Hypostomus maracaiboensis

Scientific classification
- Kingdom: Animalia
- Phylum: Chordata
- Class: Actinopterygii
- Order: Siluriformes
- Family: Loricariidae
- Genus: Hypostomus
- Species: H. maracaiboensis
- Binomial name: Hypostomus maracaiboensis (Schultz, 1944)
- Synonyms: Hemiancistrus maracaiboensis;

= Hypostomus maracaiboensis =

- Authority: (Schultz, 1944)
- Synonyms: Hemiancistrus maracaiboensis

Species of catfish

Hypostomus maracaiboensis is a species of catfish in the family Loricariidae. It is native to South America, where it occurs in the Lake Maracaibo basin in Venezuela. The species feeds on algae and detritus, reaches 28.5 cm (11.2 inches) in total length, and is believed to be a facultative air-breather.

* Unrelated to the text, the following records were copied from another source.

(** [HopSession]; the semaphore, the gauge and the UDP state are shared by its
    clones and belong to the connection, which is named by its stable id. *)
Record HopSession := mkHopSession { hs_stable_id : Z; hs_edge_id : option str; hs_remote : SocketAddr; hs_supports_udp : bool }.
(** Where a registered connection's handler is. *)
Inductive HandlerPhase := Acking | Serving | Ended.
#[global] Instance HandlerPhase_eq_dec : EqDecision HandlerPhase.
Proof. solve_decision. Defined.
(** A connection whose registration was accepted: the request, its handler,
    whether the edge closed it, and the shared parts of its session. *)
Record ConnState := mkConnState {
  cs_request : RegisterRequest; cs_phase : HandlerPhase; cs_closed : bool; cs_permits : Z; cs_active : Z; cs_udp : EdgeUdpConn
}.
(** An opening in progress, or an open tunnel or association; it holds a permit
    of its connection until it ends. *)
Inductive Opening := OpeningTcp (host : str) (port : Z) (tunnel : str) | OpeningUdp (sid : Z) (assoc : str) | OpenTcp | OpenUdp (sid : Z).
Record Held := mkHeld { hd_hop : str; hd_conn : Z; hd_what : Opening }.

(** [ReverseHopManager] with its connections and openings *)
Record Manager := mkManager {
  mg_registry : gmap (list Z) HopSession; mg_tokens : list str; mg_duplicate : DuplicatePolicy; mg_max_streams : Z; mg_edge_id : str;
  mg_tunnel_seq : Z; mg_conns : gmap Z ConnState; mg_held : gmap Z Held
}.
(** [spawn]: its checks, and the manager *)
Definition manager_spawn (c : ReverseListenerConfig) : option Manager :=
  if is_empty (lc_tokens c) || existsb (fun t => is_empty (trim t)) (lc_tokens c) then None
  else Some (mkManager ∅ (lc_tokens c) (lc_duplicate c) (Z.max (lc_max_streams_per_hop c) 1) (lc_edge_id c) 1 ∅ ∅).
(* ===== verification/Sync.v ===== *)
(** * Sync: control-plane synchronisation

    Models src/src/sync/mod.rs: fetching and decoding a snapshot, compiling it
    against the serving address book, caching it, swapping it into the engine,
    adopting a new address book, the health record and the polling back-off.
    The syncer is a state machine: a synchronisation holds the gate from the
    request it sends to the reply it handles, and other tasks (MQTT commands,
    the address book poller) take their steps in between. *)

From Stdlib Require Import ZArith Lia.
From stdpp Require Import prelude strings list gmap relations.
From S2P Require Import Prelude RustStr Net RustFmt Util Domain Policy Rab Book Model ModelProps Engine Cache Service.

Definition MAX_POLL_BACKOFF_SECS : Z := 300.

(** serde_json's reading and printing of the snapshot document. *)
Class SnapshotJson := {
  json_from_slice : list Z -> option RawSnapshot;
  json_to_vec : RawSnapshot -> option (list Z)
}.

(** The [ControlPlane] section of the configuration. *)
Record ControlPlane := mkControlPlane {
  cp_snapshot_url : str; cp_token : str; cp_poll_interval_secs : Z; cp_cache_path : str
}.

Inductive sync_message :=
| MsgCacheNotFound | MsgCacheFailed | MsgNoUpdates | MsgAlreadyRunning | MsgSyncFailed | MsgCompileFailed | MsgApplied.
Record SyncOutcome := mkOutcome {
  so_success : bool; so_updated : bool; so_already_running : bool; so_message : sync_message;
  so_version : Z; so_elapsed_ms : Z
}.
Record SyncHealth := mkHealth {
  sh_last_attempt : option Z; sh_last_success : option Z; sh_failure_since : option Z; sh_failures : Z
}.
(** [SyncHealth::default] *)
Definition health_default : SyncHealth := mkHealth None None None 0.

(** [next_poll_delay], in seconds; [base] is a whole number of seconds. *)
Definition next_poll_delay (base consecutive_failures : Z) : Z :=
  if consecutive_failures =? 0 then base
  else
    let base_secs := Z.max base 1 in
    let cap_secs := Z.max MAX_POLL_BACKOFF_SECS base_secs in
    let multiplier := Z.shiftl 1 (Z.min consecutive_failures 5) in
    Z.min (Z.min (base_secs * multiplier) u64_max) cap_secs.

(** The reply of the control plane: status, declared length, and what the
    successive [chunk] calls deliver ([None] fails). *)
Record Response := mkResponse { re_status : Z; re_content_length : option Z; re_chunks : list (option (list Z)) }.

Inductive fetch_error := SendFailed | BadStatus | ResponseTooLarge | ChunkFailed | BadDocument | UnsupportedDocument.

(** [read_limited_response] *)
Fixpoint read_chunks (body : list Z) (chunks : list (option (list Z))) (cap : Z) : result fetch_error (list Z) :=
  match chunks with
  | [] => Ok body
  | None :: _ => Err ChunkFailed
  | Some chunk :: chunks =>
      ensure (saturating_add 64 (Z.of_nat (length body)) (Z.of_nat (length chunk)) <=? cap) ResponseTooLarge ;;
      read_chunks (body ++ chunk) chunks cap
  end.
Definition read_limited_response (resp : Response) (cap : Z) : result fetch_error (list Z) :=
  ensure (match re_content_length resp with Some size => size <=? cap | None => true end) ResponseTooLarge ;;
  read_chunks [] (re_chunks resp) cap.

(** The URL [fetch] requests. *)
Definition fetch_url (cfg : ControlPlane) (since : Z) : str :=
  let separator := if bool_decide (63 ∈ cp_snapshot_url cfg) then 38 else 63 in
  cp_snapshot_url cfg ++ [separator] ++ lit "since=" ++ fmt_dec since.

Section Sync.
Context {N : Ipnet} {D : Chrono} {J : SnapshotJson} {H : Sha256}.
#[local] Existing Instance Book_api.

(** [decode_snapshot] *)
Definition decode_snapshot (bytes : list Z) : result fetch_error RawSnapshot :=
  doc ← ok_or (json_from_slice bytes) BadDocument;
  ensure (schema_version_supported (rs_schema_version doc) MAX_SUPPORTED_SCHEMA_VERSION) UnsupportedDocument ;;
  Ok doc.

(** [fetch], given what the request for [since] was answered ([None]: the
    request failed) *)
Definition fetch (reply : option Response) (since : Z) : result fetch_error (option RawSnapshot) :=
  resp ← ok_or reply SendFailed;
  if re_status resp =? 304 then Ok None
  else
    ensure ((200 <=? re_status resp) && (re_status resp <=? 299)) BadStatus ;;
    body ← read_limited_response resp MAX_SNAPSHOT_BYTES;
    doc ← decode_snapshot body;
    if rs_version doc <=? since then Ok None else Ok (Some doc).

(** [load_cache(path)]: [readable] is whether the metadata and read calls succeed *)
Definition load_cache_file (d : Disk) (path : str) (readable : bool) : result fetch_error (option RawSnapshot) :=
  match d !! path with
  | None => Ok None
  | Some bytes =>
      ensure readable ChunkFailed ;;
      ensure (Z.of_nat (length bytes) <=? MAX_SNAPSHOT_BYTES) ResponseTooLarge ;;
      doc ← decode_snapshot bytes; Ok (Some doc)
  end.

(** A synchronisation in flight: its [since] and the request it sent. *)
Record InFlight := mkInFlight { if_since : Z; if_url : str }.

(** The [Syncer] with the engine, the address book service and the disk it
    acts on, the holder of its gate, and the candidate the poller waits with. *)
Record Syncer := mkSyncer {
  sy_cfg : ControlPlane;
  sy_node_id : str;
  sy_engine : Engine;
  sy_health : SyncHealth;
  sy_addrbook : option AddrBookService;
  sy_last_raw : option RawSnapshot;
  sy_disk : Disk;
  sy_gate : option InFlight;
  sy_candidate : option (Book * ArtifactStamp)
}.

(** [Syncer::new], [with_addrbook] *)
Definition syncer_new (cfg : ControlPlane) (node_id : str) (service : option AddrBookService) (d : Disk) : Syncer :=
  mkSyncer cfg node_id engine_new health_default service None d None None.

Definition current_book (s : Syncer) : option Book := sv_current <$> sy_addrbook s.
Definition sync_version (s : Syncer) : Z := engine_version (sy_engine s).
(* ===== verification/Conn.v ===== *)
(** * Conn: a connection as the handlers see it

    The script of what the peer's reads deliver, the bytes written so far, and
    which of the coming writes succeed; with the state-and-error monad the
    protocol handlers are written in. *)

From Stdlib Require Import ZArith Lia String.
From stdpp Require Import prelude strings list.
From S2P Require Import Prelude RustStr Util Frame Stream.

(** [cn_writes]: the outcomes of the coming [write_all] calls; past its end they succeed. *)
Record Conn := mkConn { cn_in : Reader.t; cn_sent : list Z; cn_writes : list bool }.

Definition conn_m (E A : Type) : Type := Conn -> result E A * Conn.
#[global] Instance conn_ret {E} : MRet (conn_m E) := fun A a c => (Ok a, c).
#[global] Instance conn_bind {E} : MBind (conn_m E) := fun A B k m c =>
  match m c with (Ok a, c) => k a c | (Err e, c) => (Err e, c) end.
Definition cfail {E A} (e : E) : conn_m E A := fun c => (Err e, c).

(** [stream.read_exact] into [n] bytes, [stream.write_all]; [io] is the conversion
    the question mark applies. *)
Definition cread {E} (io : IoError -> E) (n : nat) : conn_m E (list Z) := fun c =>
  let '(r, rd) := read_exact n (cn_in c) in
  (map_err io r, mkConn rd (cn_sent c) (cn_writes c)).
Definition cread_u8 {E} (io : IoError -> E) : conn_m E Z := b ← cread io 1; mret (nth 0 b 0).
Definition cwrite {E} (io : IoError -> E) (bytes : list Z) : conn_m E unit := fun c =>
  match cn_writes c with
  | false :: w => (Err (io ReadError), mkConn (cn_in c) (cn_sent c) w)
  | true :: w => (Ok tt, mkConn (cn_in c) (cn_sent c ++ bytes) w)
  | [] => (Ok tt, mkConn (cn_in c) (cn_sent c ++ bytes) [])
  end.

(** A peer whose reads and writes do not fail. *)
Definition sound (c : Conn) : Prop := Reader.no_error (cn_in c) = true /\ Forall (fun b => b = true) (cn_writes c).

(** From a sound connection whose peer sends [input], [m] ends with [r], has
    written [out], and leaves [rest] unread in a sound connection. *)
Definition exchanges {E A} (m : conn_m E A) (input : list Z) (r : result E A) (out rest : list Z) : Prop :=
  forall c, sound c -> Reader.bytes (cn_in c) = input ->
    exists c', m c = (r, c') /\ sound c' /\ Reader.bytes (cn_in c') = rest /\ cn_sent c' = cn_sent c ++ out.

Lemma exchanges_ret {E A} (a : A) input : exchanges (mret (M := conn_m E) a) input (Ok a) [] input.
Proof. intros c Hs Hb. exists c. rewrite app_nil_r. done. Qed.
Lemma exchanges_fail {E A} (e : E) input : exchanges (cfail (A := A) e) input (Err e) [] input.
Proof. intros c Hs Hb. exists c. rewrite app_nil_r. done. Qed.
Lemma exchanges_bind {E A B} (m : conn_m E A) (k : A -> conn_m E B) input a out1 mid r out2 rest :
  exchanges m input (Ok a) out1 mid -> exchanges (k a) mid r out2 rest ->
  exchanges (m ≫= k) input r (out1 ++ out2) rest.
Proof.
  intros Hm Hk c Hs Hb. destruct (Hm c Hs Hb) as (c1 & E1 & Hs1 & Hb1 & Hw1).
  destruct (Hk c1 Hs1 Hb1) as (c2 & E2 & Hs2 & Hb2 & Hw2). exists c2. unfold mbind, conn_bind. rewrite E1.
  split; [done|]. split; [done|]. split; [done|]. by rewrite Hw2, Hw1, app_assoc.
Qed.
Lemma exchanges_read {E} (io : IoError -> E) n a rest :
  length a = n -> exchanges (cread io n) (a ++ rest) (Ok a) [] rest.
Proof.
  intros Hl c [Hn Hw] Hb. unfold cread. pose proof (read_exact_agrees n (cn_in c) Hn) as Ha. rewrite Hb in Ha.
  rewrite length_app in Ha. rewrite (proj2 (Nat.leb_le _ _)) in Ha by lia.
  destruct Ha as (r' & -> & Hr' & Eb). rewrite take_app_length' in * by done. rewrite drop_app_length' in Eb by done.
  eexists. split; [reflexivity|]. cbn. rewrite app_nil_r. by split_and!.
Qed.
Lemma exchanges_read_u8 {E} (io : IoError -> E) b rest : exchanges (cread_u8 io) (b :: rest) (Ok b) [] rest.
Proof. apply (exchanges_bind _ _ _ [b] [] rest _ []); [by apply (exchanges_read io 1 [b])|apply exchanges_ret]. Qed.
Lemma exchanges_write {E} (io : IoError -> E) bytes input : exchanges (cwrite io bytes) input (Ok tt) bytes input.
Proof.
  intros c [Hn Hw] Hb. unfold cwrite. destruct (cn_writes c) as [|b w] eqn:Ew.
  - eexists. split; [reflexivity|]. by split_and!.
  - inversion Hw as [|? ? -> Hw']. subst. eexists. split; [reflexivity|]. by split_and!.
Qed.
Lemma exchanges_out {E A} (m : conn_m E A) input r out out' rest :
  exchanges m input r out rest -> out = out' -> exchanges m input r out' rest.
Proof. by intros H <-. Qed.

The species was originally described by Leonard Peter Schultz in 1944 as a member of Hemiancistrus, and some sources continue to refer to it as such. In 2015, a taxonomic review conducted by Jonathan W. Armbruster (of Auburn University), David C. Werneke, and Milton Tan reclassified it and recognized it as a member of Hypostomus.